* [RECORD EXCERPTS]:
(* ===== verification/Degrees.v ===== *)
(** The programs that measure the signature graph: how many keys are within so
    many signatures of a key (sixdegrees.c), and the two keys that are furthest
    apart (maxpath.c). *)

From Stdlib Require Import String.
From S2P Require Import Prelude CLib OpenPGP Streams KeyId Decode DbCtx KeyUpdate Stats StatsFacts StatsPaths Lookup.

Section Programs.
Context {D : Type} {DB : KeyDb D}.
Variable cleanup : bool.

(** * sixdegrees.c *)

(** The loop over the signatures of the node [key]. *)
Fixpoint degree_sigs (st : stats_state) (key : nat) (sigll nextll : list nat) (curdegree count : Z)
    : outcome (stats_state * list nat * Z) :=
  match sigll with
  | [] => Done (st, nextll, count)
  | s :: next =>
      k ← node st s;
      if sk_colour k =? 0 then
        p ← node st key;
        st ← modify st s (fun k => set_mark k (i32 curdegree) (sk_keyid p));
        degree_sigs st key next (lladd nextll s) curdegree (u64 (count + 1))
      else degree_sigs st key next nextll curdegree count
  end.

Fixpoint countdegree_loop (fuel : nat) (dbctx : D) (st : stats_state) (curll nextll : list nat) (sigs : bool)
    (curdegree maxdegree count : Z) : outcome (stats_state * Z) :=
  match curll with
  | [] => Done (st, count)
  | key :: rest =>
      if curdegree <=? u64 maxdegree then
        match fuel with
        | O => Fault OutOfFuel
        | S fuel =>
            k ← node st key;
            '(st, sigll) ←
              (if sigs then generic_cached_getkeysigs dbctx st (sk_keyid k)
               else
                 found ← findinhash st (sk_keyid k);
                 match found with
                 | Some a => n ← node st a; Done (st, sk_signs n)
                 | None => Done (st, [])
                 end);
            '(st, nextll, count) ← degree_sigs st key sigll nextll curdegree count;
            match rest with
            | [] => countdegree_loop fuel dbctx st nextll [] sigs (u64 (curdegree + 1)) maxdegree count
            | _ => countdegree_loop fuel dbctx st rest nextll sigs curdegree maxdegree count
            end
        end
      else Done (st, count)
  end.

Definition countdegree (fuel : nat) (dbctx : D) (st : stats_state) (have : nat) (sigs : bool) (maxdegree : Z)
    : outcome (stats_state * Z) :=
  countdegree_loop fuel dbctx st (lladd [] have) [] sigs 1 maxdegree 0.

(** [%8ld] *)
Definition column (n : Z) : list Z := padded 8 32 (decimal64 n).

(** The rows from the degree [loop] on, [n] of them. *)
Fixpoint degree_rows (n fuel : nat) (dbctx : D) (st : stats_state) (keyinfo : nat) (loop : Z)
    : outcome (stats_state * list Z) :=
  match n with
  | O => Done (st, [])
  | S n =>
      st ← initcolour st false;
      '(st, by_) ← countdegree fuel dbctx st keyinfo true loop;
      st ← initcolour st false;
      '(st, signs) ← countdegree fuel dbctx st keyinfo false loop;
      '(st, rest) ← degree_rows n fuel dbctx st keyinfo (loop + 1);
      Done (st, str "Degree " ++ decimal loop ++ str ":" ++ [9] ++ column by_ ++ [9; 9] ++ column signs ++ [10] ++ rest)
  end.

(** What is printed. *)
Definition sixdegrees (fuel : nat) (dbctx : D) (st : stats_state) (keyid : Z) : outcome (stats_state * list Z) :=
  '(st, _) ← generic_cached_getkeysigs dbctx st keyid;
  keyinfo ← findinhash st keyid;
  match keyinfo with
  | None => Done (st, str "Couldn't find key 0x" ++ hexn 16 keyid ++ str "." ++ [10])
  | Some keyinfo =>
      uid ← generic_keyid2uid dbctx keyid;
      match uid with
      | None => Fault NullDeref
      | Some uid =>
          st ← initcolour st false;
          '(st, _) ← countdegree fuel dbctx st keyinfo true 7;
          '(st, rows) ← degree_rows 6 fuel dbctx st keyinfo 1;
          Done (st, str "Six degrees for 0x" ++ hexn 16 keyid ++ str " (" ++ uid ++ str "):" ++ [10] ++
                    puts ([9; 9] ++ str "Signed by" ++ [9; 9] ++ str "Signs") ++ rows)
      end
  end.

(** * maxpath.c *)

(** The longest distance so far, with its ends. *)
Definition maxpath_state : Type := Z * option (nat * nat).

(** The keys of one list of the table; the list may grow at its head while it
    is walked, which the walk does not see. *)
Fixpoint maxpath_list (fuel : nat) (dbctx : D) (st : stats_state) (curkey : list nat) (best : maxpath_state) (max : Z)
    : outcome (stats_state * maxpath_state) :=
  match curkey with
  | [] => Done (st, best)
  | a :: next =>
      if best.1 <? max then
        k ← node st a;
        '(st, _) ← generic_cached_getkeysigs dbctx st (sk_keyid k);
        st ← initcolour st false;
        '(st, tmp) ← furthestkey fuel dbctx st (Some a);
        match tmp with
        | None => Fault NullDeref
        | Some tmp =>
            t ← node st tmp;
            let colour := u64 (sk_colour t) in
            maxpath_list fuel dbctx st next (if best.1 <? colour then (colour, Some (a, tmp)) else best) max
        end
      else Done (st, best)
  end.

Fixpoint maxpath_slots (n fuel : nat) (dbctx : D) (st : stats_state) (loop : nat) (best : maxpath_state) (max : Z)
    : outcome (stats_state * maxpath_state) :=
  match n with
  | O => Done (st, best)
  | S n =>
      if best.1 <? max then
        curkey ← gethashtableentry st loop;
        '(st, best) ← maxpath_list fuel dbctx st curkey best max;
        maxpath_slots n fuel dbctx st (S loop) best max
      else Done (st, best)
  end.

(** The ends that were found, their distance, and the path that is printed;
    [None] when the key to start from is not known, or nothing was found. *)
Definition findmaxpath (fuel : nat) (dbctx : D) (st : stats_state) (max : Z)
    : outcome (stats_state * option (Z * Z * Z * list (list Z))) :=
  '(st, sigs) ← generic_cached_getkeysigs dbctx st 0x94FA372B2DA8B985;
  match sigs with
  | [] => Done (st, None)
  | _ =>
      '(st, (distance, ends)) ← maxpath_slots (Z.to_nat HASHSIZE) fuel dbctx st 0 (0, None) max;
      match ends with
      | None => Done (st, None)
      | Some (from, to) =>
          f ← node st from;
          t ← node st to;
          '(st, paths) ← dofindpath cleanup fuel dbctx st (sk_keyid t) (sk_keyid f) 1;
          Done (st, Some (sk_keyid f, sk_keyid t, distance, paths))
      end
  end.
End Programs.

* [PROBLEM REQUIREMENTS]:
Filter the lines above, keeping and copying those that contain "found".

* [SOLUTION TO THE PROBLEM]:
                 found ← findinhash st (sk_keyid k);
                 match found with
(** The ends that were found, their distance, and the path that is printed;
    [None] when the key to start from is not known, or nothing was found. *)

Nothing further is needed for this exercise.